ASSIGNMENT:
Would you please print the data a second time, exactly as it stands?

[MATERIALS PROVIDED Boundary: Start]

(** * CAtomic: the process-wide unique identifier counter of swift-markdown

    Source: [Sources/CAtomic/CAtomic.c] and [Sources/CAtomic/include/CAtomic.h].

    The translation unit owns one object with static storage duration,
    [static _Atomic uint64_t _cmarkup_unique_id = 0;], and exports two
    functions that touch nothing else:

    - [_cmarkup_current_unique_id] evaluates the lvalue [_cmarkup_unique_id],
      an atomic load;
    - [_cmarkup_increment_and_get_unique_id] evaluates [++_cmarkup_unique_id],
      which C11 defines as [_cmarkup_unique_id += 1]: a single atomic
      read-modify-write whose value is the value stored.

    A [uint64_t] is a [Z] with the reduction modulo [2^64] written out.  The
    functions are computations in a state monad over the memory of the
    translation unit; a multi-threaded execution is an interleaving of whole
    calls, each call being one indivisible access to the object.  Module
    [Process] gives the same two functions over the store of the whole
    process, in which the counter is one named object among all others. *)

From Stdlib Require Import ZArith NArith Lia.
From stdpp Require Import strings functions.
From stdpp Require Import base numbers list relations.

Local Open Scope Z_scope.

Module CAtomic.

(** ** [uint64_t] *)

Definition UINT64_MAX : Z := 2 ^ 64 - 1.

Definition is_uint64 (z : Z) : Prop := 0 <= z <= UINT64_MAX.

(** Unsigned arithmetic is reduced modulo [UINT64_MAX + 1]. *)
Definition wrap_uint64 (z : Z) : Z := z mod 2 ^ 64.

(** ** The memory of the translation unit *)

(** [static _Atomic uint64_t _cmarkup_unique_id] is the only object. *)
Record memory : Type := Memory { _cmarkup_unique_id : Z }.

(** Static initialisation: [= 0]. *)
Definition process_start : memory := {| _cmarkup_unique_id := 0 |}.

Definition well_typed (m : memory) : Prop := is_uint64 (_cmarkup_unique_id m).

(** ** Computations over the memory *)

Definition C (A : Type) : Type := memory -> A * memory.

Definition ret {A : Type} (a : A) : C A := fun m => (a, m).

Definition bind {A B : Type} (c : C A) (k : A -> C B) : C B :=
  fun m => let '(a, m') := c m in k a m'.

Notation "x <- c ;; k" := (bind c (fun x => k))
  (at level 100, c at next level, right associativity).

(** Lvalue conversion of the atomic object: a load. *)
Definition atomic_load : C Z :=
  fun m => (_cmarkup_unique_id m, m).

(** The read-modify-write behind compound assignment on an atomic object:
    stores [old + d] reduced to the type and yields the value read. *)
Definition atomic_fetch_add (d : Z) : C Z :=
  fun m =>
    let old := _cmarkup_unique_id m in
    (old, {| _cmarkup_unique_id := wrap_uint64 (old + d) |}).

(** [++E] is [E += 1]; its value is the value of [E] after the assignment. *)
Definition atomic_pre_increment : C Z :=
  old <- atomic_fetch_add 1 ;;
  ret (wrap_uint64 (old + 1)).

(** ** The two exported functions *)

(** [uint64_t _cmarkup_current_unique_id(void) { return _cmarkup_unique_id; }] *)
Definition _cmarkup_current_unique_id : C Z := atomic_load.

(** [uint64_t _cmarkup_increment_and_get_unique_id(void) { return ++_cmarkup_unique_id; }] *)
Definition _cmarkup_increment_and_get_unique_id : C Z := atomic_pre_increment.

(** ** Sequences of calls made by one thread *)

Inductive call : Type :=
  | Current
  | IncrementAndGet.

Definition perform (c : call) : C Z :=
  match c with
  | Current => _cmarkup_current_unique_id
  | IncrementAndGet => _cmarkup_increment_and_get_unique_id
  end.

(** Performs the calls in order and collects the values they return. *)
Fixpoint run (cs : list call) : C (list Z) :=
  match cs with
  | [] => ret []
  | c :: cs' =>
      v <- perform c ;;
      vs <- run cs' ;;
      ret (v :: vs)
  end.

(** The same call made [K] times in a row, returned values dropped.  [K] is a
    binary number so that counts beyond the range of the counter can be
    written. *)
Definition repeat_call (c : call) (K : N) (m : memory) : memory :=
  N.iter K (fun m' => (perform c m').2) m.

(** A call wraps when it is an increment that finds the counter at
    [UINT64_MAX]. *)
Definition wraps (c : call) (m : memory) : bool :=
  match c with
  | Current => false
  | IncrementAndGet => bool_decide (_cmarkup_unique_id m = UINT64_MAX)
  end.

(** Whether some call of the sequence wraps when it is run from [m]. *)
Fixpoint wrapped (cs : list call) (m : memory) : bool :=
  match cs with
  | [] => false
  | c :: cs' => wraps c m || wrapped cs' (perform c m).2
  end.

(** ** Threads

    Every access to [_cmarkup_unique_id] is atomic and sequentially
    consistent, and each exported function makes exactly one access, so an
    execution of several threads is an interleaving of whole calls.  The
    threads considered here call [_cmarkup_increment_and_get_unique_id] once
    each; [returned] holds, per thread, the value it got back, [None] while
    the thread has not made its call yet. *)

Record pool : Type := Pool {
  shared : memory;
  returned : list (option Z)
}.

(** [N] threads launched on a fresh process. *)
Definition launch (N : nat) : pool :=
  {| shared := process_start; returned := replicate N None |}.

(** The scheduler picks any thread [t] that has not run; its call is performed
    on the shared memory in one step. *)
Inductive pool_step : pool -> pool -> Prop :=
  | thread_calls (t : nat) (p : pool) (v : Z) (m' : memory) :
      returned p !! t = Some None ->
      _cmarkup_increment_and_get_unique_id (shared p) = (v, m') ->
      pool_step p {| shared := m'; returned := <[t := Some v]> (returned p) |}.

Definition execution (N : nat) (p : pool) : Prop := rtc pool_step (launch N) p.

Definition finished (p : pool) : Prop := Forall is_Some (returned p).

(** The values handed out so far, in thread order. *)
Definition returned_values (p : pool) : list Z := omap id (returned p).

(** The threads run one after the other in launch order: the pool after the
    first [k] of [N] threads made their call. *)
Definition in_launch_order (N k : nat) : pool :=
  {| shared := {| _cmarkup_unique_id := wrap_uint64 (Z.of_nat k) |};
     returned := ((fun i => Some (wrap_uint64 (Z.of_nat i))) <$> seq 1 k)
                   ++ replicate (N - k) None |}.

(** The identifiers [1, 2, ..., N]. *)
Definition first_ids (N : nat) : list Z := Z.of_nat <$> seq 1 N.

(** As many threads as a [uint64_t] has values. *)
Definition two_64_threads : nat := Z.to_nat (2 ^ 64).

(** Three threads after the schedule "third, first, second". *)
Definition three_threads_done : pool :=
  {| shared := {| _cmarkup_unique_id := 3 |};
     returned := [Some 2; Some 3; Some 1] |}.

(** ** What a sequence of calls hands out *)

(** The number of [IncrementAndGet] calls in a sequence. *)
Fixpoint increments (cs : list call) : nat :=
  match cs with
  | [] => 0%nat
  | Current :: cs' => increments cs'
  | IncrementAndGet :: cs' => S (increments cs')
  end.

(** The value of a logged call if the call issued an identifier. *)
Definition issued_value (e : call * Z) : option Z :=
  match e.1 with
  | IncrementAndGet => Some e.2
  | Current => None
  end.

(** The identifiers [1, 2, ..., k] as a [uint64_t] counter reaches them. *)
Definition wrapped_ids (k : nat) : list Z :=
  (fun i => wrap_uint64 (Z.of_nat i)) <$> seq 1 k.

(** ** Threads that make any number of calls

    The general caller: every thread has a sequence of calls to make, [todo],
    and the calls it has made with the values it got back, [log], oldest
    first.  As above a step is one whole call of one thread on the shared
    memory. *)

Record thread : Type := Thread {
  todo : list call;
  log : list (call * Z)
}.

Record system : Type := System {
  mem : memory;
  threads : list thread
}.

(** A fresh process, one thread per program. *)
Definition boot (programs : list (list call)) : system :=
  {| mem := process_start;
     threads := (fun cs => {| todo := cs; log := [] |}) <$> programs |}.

[MATERIALS PROVIDED Boundary: End]

WRITTEN RESPONSE:
(** * CAtomic: the process-wide unique identifier counter of swift-markdown

    Source: [Sources/CAtomic/CAtomic.c] and [Sources/CAtomic/include/CAtomic.h].

    The translation unit owns one object with static storage duration,
    [static _Atomic uint64_t _cmarkup_unique_id = 0;], and exports two
    functions that touch nothing else:

    - [_cmarkup_current_unique_id] evaluates the lvalue [_cmarkup_unique_id],
      an atomic load;
    - [_cmarkup_increment_and_get_unique_id] evaluates [++_cmarkup_unique_id],
      which C11 defines as [_cmarkup_unique_id += 1]: a single atomic
      read-modify-write whose value is the value stored.

    A [uint64_t] is a [Z] with the reduction modulo [2^64] written out.  The
    functions are computations in a state monad over the memory of the
    translation unit; a multi-threaded execution is an interleaving of whole
    calls, each call being one indivisible access to the object.  Module
    [Process] gives the same two functions over the store of the whole
    process, in which the counter is one named object among all others. *)

From Stdlib Require Import ZArith NArith Lia.
From stdpp Require Import strings functions.
From stdpp Require Import base numbers list relations.

Local Open Scope Z_scope.

Module CAtomic.

(** ** [uint64_t] *)

Definition UINT64_MAX : Z := 2 ^ 64 - 1.

Definition is_uint64 (z : Z) : Prop := 0 <= z <= UINT64_MAX.

(** Unsigned arithmetic is reduced modulo [UINT64_MAX + 1]. *)
Definition wrap_uint64 (z : Z) : Z := z mod 2 ^ 64.

(** ** The memory of the translation unit *)

(** [static _Atomic uint64_t _cmarkup_unique_id] is the only object. *)
Record memory : Type := Memory { _cmarkup_unique_id : Z }.

(** Static initialisation: [= 0]. *)
Definition process_start : memory := {| _cmarkup_unique_id := 0 |}.

Definition well_typed (m : memory) : Prop := is_uint64 (_cmarkup_unique_id m).

(** ** Computations over the memory *)

Definition C (A : Type) : Type := memory -> A * memory.

Definition ret {A : Type} (a : A) : C A := fun m => (a, m).

Definition bind {A B : Type} (c : C A) (k : A -> C B) : C B :=
  fun m => let '(a, m') := c m in k a m'.

Notation "x <- c ;; k" := (bind c (fun x => k))
  (at level 100, c at next level, right associativity).

(** Lvalue conversion of the atomic object: a load. *)
Definition atomic_load : C Z :=
  fun m => (_cmarkup_unique_id m, m).

(** The read-modify-write behind compound assignment on an atomic object:
    stores [old + d] reduced to the type and yields the value read. *)
Definition atomic_fetch_add (d : Z) : C Z :=
  fun m =>
    let old := _cmarkup_unique_id m in
    (old, {| _cmarkup_unique_id := wrap_uint64 (old + d) |}).

(** [++E] is [E += 1]; its value is the value of [E] after the assignment. *)
Definition atomic_pre_increment : C Z :=
  old <- atomic_fetch_add 1 ;;
  ret (wrap_uint64 (old + 1)).

(** ** The two exported functions *)

(** [uint64_t _cmarkup_current_unique_id(void) { return _cmarkup_unique_id; }] *)
Definition _cmarkup_current_unique_id : C Z := atomic_load.

(** [uint64_t _cmarkup_increment_and_get_unique_id(void) { return ++_cmarkup_unique_id; }] *)
Definition _cmarkup_increment_and_get_unique_id : C Z := atomic_pre_increment.

(** ** Sequences of calls made by one thread *)

Inductive call : Type :=
  | Current
  | IncrementAndGet.

Definition perform (c : call) : C Z :=
  match c with
  | Current => _cmarkup_current_unique_id
  | IncrementAndGet => _cmarkup_increment_and_get_unique_id
  end.

(** Performs the calls in order and collects the values they return. *)
Fixpoint run (cs : list call) : C (list Z) :=
  match cs with
  | [] => ret []
  | c :: cs' =>
      v <- perform c ;;
      vs <- run cs' ;;
      ret (v :: vs)
  end.

(** The same call made [K] times in a row, returned values dropped.  [K] is a
    binary number so that counts beyond the range of the counter can be
    written. *)
Definition repeat_call (c : call) (K : N) (m : memory) : memory :=
  N.iter K (fun m' => (perform c m').2) m.

(** A call wraps when it is an increment that finds the counter at
    [UINT64_MAX]. *)
Definition wraps (c : call) (m : memory) : bool :=
  match c with
  | Current => false
  | IncrementAndGet => bool_decide (_cmarkup_unique_id m = UINT64_MAX)
  end.

(** Whether some call of the sequence wraps when it is run from [m]. *)
Fixpoint wrapped (cs : list call) (m : memory) : bool :=
  match cs with
  | [] => false
  | c :: cs' => wraps c m || wrapped cs' (perform c m).2
  end.

(** ** Threads

    Every access to [_cmarkup_unique_id] is atomic and sequentially
    consistent, and each exported function makes exactly one access, so an
    execution of several threads is an interleaving of whole calls.  The
    threads considered here call [_cmarkup_increment_and_get_unique_id] once
    each; [returned] holds, per thread, the value it got back, [None] while
    the thread has not made its call yet. *)

Record pool : Type := Pool {
  shared : memory;
  returned : list (option Z)
}.

(** [N] threads launched on a fresh process. *)
Definition launch (N : nat) : pool :=
  {| shared := process_start; returned := replicate N None |}.

(** The scheduler picks any thread [t] that has not run; its call is performed
    on the shared memory in one step. *)
Inductive pool_step : pool -> pool -> Prop :=
  | thread_calls (t : nat) (p : pool) (v : Z) (m' : memory) :
      returned p !! t = Some None ->
      _cmarkup_increment_and_get_unique_id (shared p) = (v, m') ->
      pool_step p {| shared := m'; returned := <[t := Some v]> (returned p) |}.

Definition execution (N : nat) (p : pool) : Prop := rtc pool_step (launch N) p.

Definition finished (p : pool) : Prop := Forall is_Some (returned p).

(** The values handed out so far, in thread order. *)
Definition returned_values (p : pool) : list Z := omap id (returned p).

(** The threads run one after the other in launch order: the pool after the
    first [k] of [N] threads made their call. *)
Definition in_launch_order (N k : nat) : pool :=
  {| shared := {| _cmarkup_unique_id := wrap_uint64 (Z.of_nat k) |};
     returned := ((fun i => Some (wrap_uint64 (Z.of_nat i))) <$> seq 1 k)
                   ++ replicate (N - k) None |}.

(** The identifiers [1, 2, ..., N]. *)
Definition first_ids (N : nat) : list Z := Z.of_nat <$> seq 1 N.

(** As many threads as a [uint64_t] has values. *)
Definition two_64_threads : nat := Z.to_nat (2 ^ 64).

(** Three threads after the schedule "third, first, second". *)
Definition three_threads_done : pool :=
  {| shared := {| _cmarkup_unique_id := 3 |};
     returned := [Some 2; Some 3; Some 1] |}.

(** ** What a sequence of calls hands out *)

(** The number of [IncrementAndGet] calls in a sequence. *)
Fixpoint increments (cs : list call) : nat :=
  match cs with
  | [] => 0%nat
  | Current :: cs' => increments cs'
  | IncrementAndGet :: cs' => S (increments cs')
  end.

(** The value of a logged call if the call issued an identifier. *)
Definition issued_value (e : call * Z) : option Z :=
  match e.1 with
  | IncrementAndGet => Some e.2
  | Current => None
  end.

(** The identifiers [1, 2, ..., k] as a [uint64_t] counter reaches them. *)
Definition wrapped_ids (k : nat) : list Z :=
  (fun i => wrap_uint64 (Z.of_nat i)) <$> seq 1 k.

(** ** Threads that make any number of calls

    The general caller: every thread has a sequence of calls to make, [todo],
    and the calls it has made with the values it got back, [log], oldest
    first.  As above a step is one whole call of one thread on the shared
    memory. *)

Record thread : Type := Thread {
  todo : list call;
  log : list (call * Z)
}.

Record system : Type := System {
  mem : memory;
  threads : list thread
}.

(** A fresh process, one thread per program. *)
Definition boot (programs : list (list call)) : system :=
  {| mem := process_start;
     threads := (fun cs => {| todo := cs; log := [] |}) <$> programs |}.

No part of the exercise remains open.